Rallies held week before Taiwan presidential poll
Taipei: Holding balloons and waving flags, tens of thousands of Taiwanese paraded throughout the island Sunday to support their favored presidential candidates less than a week before what is expected to be an extremely tight election.
President Ma Ying-jeou, who has improved relations with rival China during his 3 1/2 years in office, led a large crowd of supporters in a three-mile (five-kilometer) march down a main Taipei thoroughfare.
"If you want peace with the mainland and friendly international communities, join me and let's walk together," the 61-year-old Ma told supporters.
Ma's Nationalist Party said at least 200,000 people joined the Taipei parade. Police did not give an estimate.

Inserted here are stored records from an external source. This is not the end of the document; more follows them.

(** The whole pass. *)
Lemma distribute_loop_spec data new l r item st :
  reading data [] (l ++ r) item -> Q = l ++ new ++ r -> splitting total [] st ->
  exists st',
    places (length (l ++ r)) data attnum total new 1 (Z.of_nat (length l) + 1) 0 item st = Some (Ok st') /\
    splitting total Q st'.
Proof.
  intros Hr E Hst.
  destruct (distribute_loop_old data new [] l [] (new ++ r) item st (Z.of_nat (length l) + 1) r Hr E Hst)
    as (item1 & st1 & E1 & R1 & S1); [right; cbn; lia|]. cbn [app length] in E1, R1, S1.
  change (Z.of_nat 0 + 1) with 1 in E1. change (blen (posting Min [])) with 0 in E1. rewrite E1.
  rewrite distribute_loop_at. destruct (split_places_spec l new r st1 E S1) as (st2 & -> & S2). cbn [out_bind].
  destruct (distribute_loop_old data new l r (l ++ new) [] item1 st2 (Z.of_nat (length l) + 1 - 1) [])
    as (item3 & st3 & E3 & _ & S3).
  - by rewrite app_nil_r.
  - by rewrite app_nil_r, <- app_assoc.
  - done.
  - left. lia.
  - exists st3. rewrite app_nil_r in E3. rewrite E3. cbn [length distribute_loop].
    replace (_ =? _) with false; [|symmetry; apply Z.eqb_neq; rewrite length_app; lia].
    split; [done|]. by rewrite <- app_assoc, <- E in S3.
Qed.
End pass.

(** ** The split *)

Lemma max_size_le p l : Forall good l -> max_size p l <= 16.
Proof.
  intros Hg. revert p. induction Hg as [|x l Hx Hg IH]; intros p; cbn [max_size]; [lia|].
  pose proof (item_size_le p x Hx). specialize (IH (iptr x)). lia.
Qed.

Lemma max_size_pos p l : l <> [] -> 2 <= max_size p l.
Proof. destruct l as [|x l]; [done|]. intros _. cbn. pose proof (item_bytes_pos rumstate attnum p x). lia. Qed.

(** A new item between the smaller and the greater ones. *)
Lemma ordered_insert l y x r :
  ordered rumstate attnum (l ++ x :: r) -> Forall (fun a => order a y = Lt) l -> order x y = Gt ->
  ordered rumstate attnum (l ++ [y] ++ x :: r).
Proof.
  intros Ho Hl Hx. apply ordered_app in Ho as (H1 & H2 & H3). apply ordered_app. split; [done|].
  apply (cmp_gt_lt order) in Hx. pose proof (StronglySorted_inv H2) as [_ H4]. split.
  - constructor; [done|]. constructor; [done|]. by apply (before_all rumstate attnum y x).
  - intros a b Ha' [<-|Hb]; [rewrite List.Forall_forall in Hl; by apply Hl|by apply H3].
Qed.

(** The new items [t] go between [l] and [r], and their size is known. *)
Definition sized_for (btree : RumBtree) (l t r : list RumItem) (sized : SizeState) : Prop :=
  t <> [] /\ size_index sized = (curitem btree + length t)%nat /\
  half_fits (l ++ t ++ r) (size_total sized) /\
  size_total sized <= blen (posting Min (l ++ t ++ r)) + 4.

Section passes.
Context (page : RumPage) (items : list RumItem) (btree : RumBtree) (y : RumItem) (n : list RumItem).
Hypothesis Hins : inserting rumstate attnum page items btree y n.

Lemma sizes_middle l x r rightmost :
  items = l ++ x :: r -> Forall (fun a => order a y = Lt) l -> order x y = Gt ->
  exists sized,
    split_sizes rumstate throw btree (page_data page) (dataPageMaxoff page)
      (Z.of_nat (length l) + 1) rightmost = Some (Ok sized) /\
    sized_for btree l [y] (x :: r) sized.
Proof.
  intros E Hl Hx. destruct Hins as [[_ Hg Ho Hm [pad Hd] Hs _ _ _] _ _ Ha Hn Hgn _].
  apply Forall_cons in Hgn as [Hy _]. pose proof (drop_cons_lookup _ _ _ _ (eq_sym Hn)) as [Hlook _].
  rewrite E in Hg, Ho, Hm, Hd.
  destruct (size_loop_insert (page_data page) [] l (x :: r) pad (mk_size RumItemSetMin 0 0 (curitem btree))
              (btree_items btree) y Hd Hg Ho) as (item & m & E1); [done|done|done|done|done|].
  cbn [app length size_total size_index] in E1. change (Z.of_nat 0 + 1) with FirstOffsetNumber in E1.
  change (blen (posting Min [])) with 0 in E1. change (last_iptr Min []) with Min in E1.
  unfold split_sizes. rewrite Hm, Ha, Nat2Z.id, E1. cbn [out_bind].
  replace (_ =? _) with false; [|symmetry; apply Z.eqb_neq; rewrite length_app; cbn; lia].
  eexists. split; [reflexivity|]. split; [done|]. cbn [size_index size_total]. split; [cbn; lia|].
  rewrite posting_app_size. cbn [app posting_bytes]. rewrite posting_app_size in *.
  assert (Forall good (l ++ [y] ++ x :: r)) as HgQ.
  { apply Forall_app in Hg as [??]. apply Forall_app. split; [done|]. by constructor. }
  assert (ordered rumstate attnum (l ++ [y] ++ x :: r)) as HoQ by (by apply ordered_insert).
  pose proof (ordered_follows rumstate attnum l y (x :: r) HgQ HoQ) as [Hw Hb].
  assert (follows rumstate x (iptr y)) as Hf.
  { replace (iptr y) with (last_iptr Min (l ++ [y])) by apply last_iptr_app.
    apply (ordered_follows rumstate attnum _ x r); by rewrite <- app_assoc. }
  assert (Forall good (x :: r)) as Hgr by (by apply Forall_app in Hg as [_ ?]).
  pose proof (posting_size_mono rumstate attnum (last_iptr Min l) y (x :: r) Hgr Hw (proj1 Hy) Hb Hf) as Hmono.
  pose proof (posting_size_near (last_iptr Min l) (iptr y) (x :: r)) as Hnear.
  pose proof (item_size_le (last_iptr Min l) y Hy) as Hsize.
  rewrite Hd, blen_app, posting_app_size in Hs. pose proof (blen_nonneg pad).
  cbn [posting_bytes] in *. rewrite !blen_app in *. split; [|lia].
  apply half_fits_middle; [done| |]; [|lia].
  rewrite posting_app_size. cbn [app posting_bytes]. rewrite !blen_app. lia.
Qed.

Lemma sizes_append :
  items <> [] ->
  exists t n2 sized, y :: n = t ++ n2 /\
    split_sizes rumstate throw btree (page_data page) (dataPageMaxoff page)
      (Z.of_nat (length items) + 1) true = Some (Ok sized) /\
    sized_for btree items t [] sized /\
    (n2 = [] \/ 2 * RumDataPageSize - 64 <= size_total sized).
Proof.
  intros Hne. destruct Hins as [[_ Hg Ho Hm [pad Hd] Hs _ _ _] _ _ Ha Hn Hgn _].
  pose proof (drop_cons_lookup _ _ _ _ (eq_sym Hn)) as [Hlook _].
  destruct (size_loop_old (page_data page) [] items pad (mk_size RumItemSetMin 0 0 (curitem btree))
              (Z.of_nat (length items) + 1) (btree_items btree) Hd Hg Ho) as (item & E1 & _ & E2);
    [apply min_wf|done|right; cbn; lia|].
  cbn [app length size_total size_index size_max size_item] in E1, E2.
  change (Z.of_nat 0 + 1) with FirstOffsetNumber in E1. change (blen (posting Min [])) with 0 in E1.
  change (last_iptr Min []) with Min in E1, E2. specialize (E2 eq_refl). rewrite Z.add_0_l in E1.
  unfold split_sizes. rewrite Hm, Ha, Nat2Z.id, E1. cbn [out_bind]. rewrite Z.eqb_refl. cbn [size_index].
  rewrite Hlook. cbn [mbind option_bind size_item].
  set (st := mk_size item _ _ _). pose proof (max_size_le Min items Hg). pose proof (max_size_pos Min items Hne).
  destruct (size_append_spec (length (btree_items btree)) (btree_items btree) y (iptr item) st (y :: n))
    as (t & n2 & sized & T1 & -> & T3 & T4 & T5 & T6 & T7).
  - done.
  - rewrite <- Hn, length_drop. lia.
  - done.
  - done.
  - cbn. lia.
  - cbn [st size_index size_total size_max] in T3, T4, T5, T6. rewrite Z.max_r in T5, T6 by lia.
    rewrite Hd, blen_app in Hs. pose proof (blen_nonneg pad). change RumDataPageSize with 7368 in Hs, T6.
    rewrite E2, <- posting_app_size in T4.
    assert (t <> []) as Htne by (apply T6; [done|lia]).
    exists t, n2, sized. split; [done|]. split; [done|]. split; [|apply T7; cbn; lia].
    split; [done|]. split; [done|]. rewrite app_nil_r. split; [|lia]. destruct T5 as [->|(t0 & z & -> & T5)]; [done|]. rewrite E2, <- max_size_app in T5.
    apply (half_fits_append items t0 z _ (max_size Min (items ++ t0))); [|done|done|rewrite max_size_app; lia|done].
    rewrite T1 in Hgn. apply Forall_app in Hgn as [Hgn _]. by apply Forall_app.
Qed.
End passes.

Abbreviation merge := (rumMergeRumItems rumstate attnum).

(** One of the two new pages. *)
Lemma build_page (skip : bool) flags d data bound cycle :
  Z.land flags RUM_LEAF <> 0 -> Forall good d -> ordered rumstate attnum d -> holds data d ->
  let fresh := if skip then RumInitPage flags else RumDataPageEntryRevive (RumInitPage flags) in
  exists page',
    updateItemIndexes rumstate throw
      (with_bound (with_leaf fresh (Z.of_nat (length d)) 0 data (page_indexes fresh)) bound cycle) attnum =
      Some (Ok page') /\
    leaf_page rumstate attnum page' d /\ page_rightBound page' = bound /\ page_flags page' = page_flags fresh.
Proof.
  intros Hf Hg Ho [Hs [junk Hd]] fresh.
  destruct (updateItemIndexes_spec rumstate throw attnum
    (with_bound (with_leaf fresh (Z.of_nat (length d)) 0 data (page_indexes fresh)) bound cycle) d junk)
    as (free & ixs & E & Hp); try done.
  - assert (RumPageIsLeaf fresh = true) as Hleaf; [|exact Hleaf].
    assert (RumPageIsLeaf (RumInitPage flags) = true).
    { unfold RumPageIsLeaf. cbn. apply negb_true_iff. by apply Z.eqb_neq. }
    subst fresh. destruct skip; [done|]. by rewrite leaf_after_revive.
  - by destruct skip.
  - rewrite E. eexists. by split; [reflexivity|].
Qed.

Pro-Ma parades were held simultaneously in three other cities.
Polls indicate that Ma is locked in a virtual dead heat with his main challenger, Tsai Ing-wen of the opposition Democratic Progressive party, ahead of Saturday's election.

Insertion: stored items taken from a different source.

(* ===== verification/RumTree.v ===== *)
(** * The posting tree: [pg_documentdb_extended_rum/core/src/rumbtree.c]

    The pages of the index are a finite map from block numbers to pages.  A
    descent keeps the path from the root as a stack; an insertion places items
    on a leaf, or splits it and enters the new page into its parent, and so on
    up to the root, which keeps its block number when it is split.

    Modelled is what one backend does while no other one changes the tree.
    Buffers, locks and the log are left out.  Finishing a split that another
    backend left behind ([rumFinishOldSplit]) and the search for a parent that is
    no longer where the stack says ([rumFindParents]) are [None]; the theorems
    show that they are not needed on a tree without unfinished splits. *)

From stdpp Require Import base numbers list option sorting gmap.
From Stdlib Require Import ZArith Lia.
From S2P Require Import Prelude PgbsonElement RumPosting RumDataPage.

Definition RUM_DATA : Z := 1.
Definition RUM_DELETED : Z := 4.
Definition RUM_META : Z := 8.
Definition RUM_INCOMPLETE_SPLIT : Z := 128.
Definition RUM_METAPAGE_BLKNO : Z := 0.

Definition RumPageIsData (page : RumPage) : bool := negb (Z.land (page_flags page) RUM_DATA =? 0).
Definition RumPageIsDeleted (page : RumPage) : bool := negb (Z.land (page_flags page) RUM_DELETED =? 0).
Definition RumPageIsIncompleteSplit (page : RumPage) : bool :=
  negb (Z.land (page_flags page) RUM_INCOMPLETE_SPLIT =? 0).
Definition RumDataPageEntryIsDead (page : RumPage) : bool :=
  negb (Z.land (page_flags page) RUM_PAGE_IS_DEAD_ROWS =? 0).

Definition with_flags (page : RumPage) (flags : Z) : RumPage :=
  mk_page flags (page_leftlink page) (page_rightlink page) (dataPageMaxoff page)
    (dataPageFreespace page) (page_cycleId page) (page_rightBound page) (page_data page)
    (page_indexes page) (page_items page).

Definition with_links (page : RumPage) (left right : Z) : RumPage :=
  mk_page (page_flags page) left right (dataPageMaxoff page)
    (dataPageFreespace page) (page_cycleId page) (page_rightBound page) (page_data page)
    (page_indexes page) (page_items page).

Abbreviation Pages := (gmap Z RumPage).

(** The block of a new page comes from the free space map of the index, or from
    its extension. *)
Class NewBuffer : Type := RumNewBuffer : Pages -> Z.

(** A block that a page of a tree may have. *)
Definition tree_block (blkno : Z) : Prop := blkno <> InvalidBlockNumber /\ blkno <> RUM_METAPAGE_BLKNO.

Class NewBufferLaws (N : NewBuffer) : Prop := {
  new_buffer_free pages : pages !! RumNewBuffer pages = None;
  new_buffer_valid pages : tree_block (RumNewBuffer pages);
}.

(** One level of a descent. *)
Record RumBtreeStack : Set := mk_stack {
  stack_blkno : Z;
  stack_off : Z;
}.

Section tree.
Context (rumstate : RumState) (RumThrowErrorOnInvalidDataPage RumSkipResetOnDeadEntryPage : bool).
Context (RumEnableNewBulkDelete : bool) (RumDataPageIntermediateSplitSize vacuum_cycleId : Z).
Context (RumFixIncompleteSplit : bool) {N : NewBuffer}.

(** A link leads to a page of a tree.  A block without a page is not in the map. *)
Definition rumCheckTreePage (blkno : Z) (page : RumPage) : result unit :=
  if (blkno =? RUM_METAPAGE_BLKNO) || negb (Z.land (page_flags page) RUM_META =? 0)
  then Err ERRCODE_INDEX_CORRUPTED else Ok tt.

(** A step to the right neighbour, with the test that it is of the same kind. *)
Definition rumStepForInsert (pages : Pages) (page : RumPage) : outcome (Z * RumPage) :=
  let blkno := page_rightlink page in
  match pages !! blkno with
  | None => None
  | Some next =>
      out! _ := Some (rumCheckTreePage blkno next) in
      if xorb (RumPageIsLeaf page) (RumPageIsLeaf next) || xorb (RumPageIsData page) (RumPageIsData next)
      then Some (Err ERRCODE_INDEX_CORRUPTED)
      else if RumPageIsDeleted next then Some (Err ERRCODE_INDEX_CORRUPTED)
      else Some (Ok (blkno, next))
  end.

(** Right until the key is not above the page. *)
Fixpoint move_right (fuel : nat) (pages : Pages) (btree : RumBtree) (rootBlkno blkno : Z) (page : RumPage)
  : outcome (Z * RumPage) :=
  match fuel with
  | O => None
  | S fuel =>
      if RumFixIncompleteSplit && RumPageIsIncompleteSplit page then None
      else
        match (if fullScan btree || (blkno =? rootBlkno) then Some false
               else dataIsMoveRight rumstate btree page) with
        | None => None
        | Some false => Some (Ok (blkno, page))
        | Some true =>
            if page_rightlink page =? InvalidBlockNumber then Some (Ok (blkno, page))
            else out! (blkno, page) := rumStepForInsert pages page in
                 move_right fuel pages btree rootBlkno blkno page
        end
  end.

(** From a page down to the leaf; the stack has the leaf first. *)
Fixpoint rumFindLeafPage (fuel : nat) (pages : Pages) (btree : RumBtree) (rootBlkno blkno : Z)
  (parents : list RumBtreeStack) : outcome (list RumBtreeStack) :=
  match fuel with
  | O => None
  | S fuel =>
      match pages !! blkno with
      | None => None
      | Some page =>
          out! _ := Some (rumCheckTreePage blkno page) in
          if negb (RumPageIsData page) then Some (Err ERRCODE_INDEX_CORRUPTED)
          else
            out! (blkno, page) := move_right (S fuel) pages btree rootBlkno blkno page in
            if RumPageIsLeaf page then Some (Ok (mk_stack blkno InvalidOffsetNumber :: parents))
            else
              match dataLocateItem rumstate btree page with
              | None => None
              | Some (child, off) =>
                  if (child =? InvalidBlockNumber) || (child =? blkno)
                  then Some (Err ERRCODE_INDEX_CORRUPTED)
                  else rumFindLeafPage fuel pages btree rootBlkno child (mk_stack blkno off :: parents)
              end
      end
  end.

(** The child's split is finished. *)
Definition resetIncompleteSplitOnChild (pages : Pages) (childbuf : option Z) : Pages :=
  match childbuf with
  | None => pages
  | Some blkno =>
      alter (fun page => with_flags page (Z.land (page_flags page) (Z.lnot RUM_INCOMPLETE_SPLIT))) blkno pages
  end.

(** The left link of a neighbour. *)
Definition relink (pages : Pages) (blkno left : Z) : Pages :=
  if blkno =? InvalidBlockNumber then pages
  else alter (fun p => with_links p left (page_rightlink p)) blkno pages.

(** The insertion into one page; [false] if the page was split and its parent
    has to be updated. *)
Definition rumPlaceToPage (pages : Pages) (btree : RumBtree) (blkno off : Z) (isRoot : bool)
  (childbuf : option Z) : outcome (Pages * RumBtree * bool) :=
  match pages !! blkno with
  | None => None
  | Some page =>
      match dataIsEnoughSpace rumstate RumDataPageIntermediateSplitSize btree page with
      | None => None
      | Some true =>
          out! (page, btree) :=
            dataPlaceToPage rumstate RumThrowErrorOnInvalidDataPage RumSkipResetOnDeadEntryPage
              btree page off in
          Some (Ok (resetIncompleteSplitOnChild (<[blkno := page]> pages) childbuf, btree, true))
      | Some false =>
          let rblkno := RumNewBuffer pages in
          out! (newlpage, rpage, btree) :=
            dataSplitPage rumstate RumThrowErrorOnInvalidDataPage RumSkipResetOnDeadEntryPage
              RumEnableNewBulkDelete vacuum_cycleId btree blkno rblkno page off in
          if isRoot then
            let lblkno := RumNewBuffer (<[rblkno := rpage]> pages) in
            let rpage := with_links rpage lblkno InvalidBlockNumber in
            let newlpage := with_links newlpage InvalidBlockNumber rblkno in
            let root := RumInitPage (Z.land (page_flags newlpage) (Z.lnot RUM_LEAF)) in
            match rumDataFillRoot root lblkno rblkno newlpage rpage with
            | None => None
            | Some root =>
                Some (Ok (resetIncompleteSplitOnChild
                            (<[blkno := root]> (<[lblkno := newlpage]> (<[rblkno := rpage]> pages))) childbuf,
                          btree, true))
            end
          else
            let rpage := with_links rpage blkno (page_rightlink page) in
            let newlpage :=
              with_flags (with_links newlpage (page_leftlink page) rblkno)
                (Z.lor (page_flags newlpage) RUM_INCOMPLETE_SPLIT) in
            let pages := relink pages (page_rightlink page) rblkno in
            Some (Ok (resetIncompleteSplitOnChild
                        (<[blkno := newlpage]> (<[rblkno := rpage]> pages)) childbuf, btree, false))
      end
  end.

(** The parent on its level, from the one on the stack to the right. *)
Fixpoint find_parent (fuel : nat) (pages : Pages) (child blkno off : Z) (page : RumPage) : outcome (Z * Z) :=
  match fuel with
  | O => None
  | S fuel =>
      if RumFixIncompleteSplit && RumPageIsIncompleteSplit page then None
      else
        let off := dataFindChildPtr page child off in
        if off =? InvalidOffsetNumber then
          if page_rightlink page =? InvalidBlockNumber then None
          else out! (blkno, page) := rumStepForInsert pages page in
               find_parent fuel pages child blkno off page
        else Some (Ok (blkno, off))
  end.

Fixpoint rumFinishSplit (fuel : nat) (pages : Pages) (btree : RumBtree) (child : Z)
  (parents : list RumBtreeStack) : outcome (Pages * RumBtree) :=
  match fuel, parents with
  | S fuel, parent :: parents =>
      match pages !! stack_blkno parent with
      | None => None
      | Some page =>
          out! (blkno, off) := find_parent (S fuel) pages child (stack_blkno parent) (stack_off parent) page in
          out! (pages, btree, done) :=
            rumPlaceToPage pages btree blkno off (match parents with [] => true | _ => false end)
              (Some child) in
          if done then Some (Ok (pages, btree))
          else rumFinishSplit fuel pages btree blkno parents
      end
  | _, _ => None
  end.

Definition rumInsertValue (fuel : nat) (pages : Pages) (btree : RumBtree) (stack : list RumBtreeStack)
  : outcome (Pages * RumBtree) :=
  match stack with
  | [] => None
  | top :: parents =>
      match pages !! stack_blkno top with
      | None => None
      | Some page =>
          if RumFixIncompleteSplit && RumPageIsIncompleteSplit page then None
          else
            out! (pages, btree, done) :=
              rumPlaceToPage pages btree (stack_blkno top) (stack_off top)
                (match parents with [] => true | _ => false end) None in
            if done then Some (Ok (pages, btree))
            else rumFinishSplit fuel pages btree (stack_blkno top) parents
      end
  end.

(** One round of [rumInsertItemPointers]: the descent for the current item and
    its insertion, unless it is there. *)
Definition insert_round (fuel : nat) (pages : Pages) (btree : RumBtree) (rootBlkno : Z)
  : outcome (Pages * RumBtree) :=
  out! stack := rumFindLeafPage fuel pages btree rootBlkno rootBlkno [] in
  match stack with
  | [] => None
  | top :: parents =>
      match pages !! stack_blkno top with
      | None => None
      | Some page =>
          out! (found, off) := dataLocateLeafItem rumstate RumThrowErrorOnInvalidDataPage btree page in
          if found : bool then
            let btree := with_split btree (S (curitem btree)) (pitem btree) (rightblkno btree) in
            if negb RumSkipResetOnDeadEntryPage && RumDataPageEntryIsDead page
            then Some (Ok (<[stack_blkno top := RumDataPageEntryRevive page]> pages, btree))
            else Some (Ok (pages, btree))
          else rumInsertValue fuel pages btree (mk_stack (stack_blkno top) off :: parents)
      end
  end.

Fixpoint insert_loop (rounds fuel : nat) (pages : Pages) (btree : RumBtree) (rootBlkno : Z)
  : outcome (Pages * RumBtree) :=
  if (curitem btree <? length (btree_items btree))%nat then
    match rounds with
    | O => None
    | S rounds =>
        out! (pages, btree) := insert_round fuel pages btree rootBlkno in
        insert_loop rounds fuel pages btree rootBlkno
    end
  else Some (Ok (pages, btree)).

(** Each round takes at least one item. *)
Definition rumInsertItemPointers (fuel : nat) (pages : Pages) (btree : RumBtree) (rootBlkno : Z)
  (items : list RumItem) : outcome Pages :=
  out! (pages, _) :=
    insert_loop (length items) fuel pages
      (mk_btree (entryAttnum btree) (fullScan btree) (scanForward btree) items 0 (pitem btree)
         (rightblkno btree)) rootBlkno in
  Some (Ok pages).
End tree.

The 55-year-old Tsai stood on a truck encased with bulletproof glass as she cruised the streets of the southern city of Tainan, waving to prospective voters. Thousands of her supporters also staged a parade in Taichung city in central Taiwan.
During his term, Ma has tied Taiwan's high-tech economy closer to China's vast markets through a series of initiatives, including a far-reaching tariff-slashing agreement and the launching of hundreds of weekly cross-strait flights.
The result has been significantly lowered tensions with China, from which the island split amid civil war in 1949. China still claims the island as part of its own.
Tsai faces mounting skepticism on whether Taiwan could continue the China trade agreements if she is elected. Unlike Ma, she has refused to renounce possible moves to formalize the island's de facto independence, to the ire of China.
However, Tsai has gained wide support by attacking Ma's economic policies, saying they have spurred income inequality and made it difficult for young Taiwanese to afford decent housing.
On Sunday, Tsai said that if elected, she will create a new political culture by formulating policies together with the Nationalists and other opponents.
"We will meet people's expectations for political tolerance, understanding and cooperation," she said.
Though polls have showed Ma holding a tiny edge, a surge by third-party candidate James Soong — a former member of Ma's Nationalist Party — would likely take more votes away from Ma than Tsai.